-- Input material follows --

(** * Crossref Preprint Servers: Metadata Collector

    A shallow embedding of [streamlit_crossref_preprints_app.py]: the
    registry client ([api_get]), the candidate resolver
    ([resolve_by_issn], [resolve_by_prefix], [resolve_by_member],
    [resolve_by_title], [resolve_candidates_for_server]), the sampler
    ([sample_preprints]), the resolution loop of the page and the exporter
    ([build_zip_crossref]); with them the text helpers ([norm],
    [safe_list], [to_slug]), the rows read from the pasted names, the
    session log ([log_line]), the button that selects every candidate and
    the preview of one sample.

    Conventions of the embedding.
    - Python [str] is [string], read as UTF-8 bytes.  Python [int] is [Z].
    - A float is the rational [Q] it stands for.  The one float that is
      computed, the backoff, is not rounded here: it is kept as a
      [duration], the delay given and the number of times it was
      multiplied by 1.6.
    - Effects are explicit: a function that touches the network, the clock
      or the random generator is a state transformer on a [World], and a
      Python exception is the [Raise] outcome of a [result].
    - A document of the registry is a [json] value, and the operations on
      it ([get], [or], [int], iteration, slices) follow Python on every
      shape of value, not only on the shapes the registry promises.
    - The identifier of a candidate is a [str], as the source annotates
      it ([Tuple[str, str]]), and a count the registry gives is a number.
      The source checks neither; [typed_registry] says of a registry that
      its answers are so, and the statements on what the resolver returns
      or raises are made of such a registry.
    - The widgets of the page (progress bars, log box, toasts) have no
      counterpart; an archive is the list of what was written to it.
    - What the interpreter and the clock decide is a parameter of the
      function that reads it: [str.lower] in [to_slug], the time of day
      in [log_line]. *)

From Stdlib Require Import String Ascii ZArith QArith List DecimalString.
From stdpp Require Import base option list gmap strings.

Local Open Scope string_scope.

(** ** Text *)

Module Text.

-- Input material concluded --

◆ Task to carry out ◆
With no other words, state how many lines above hold the word "number".

◆ Task solution ◆
2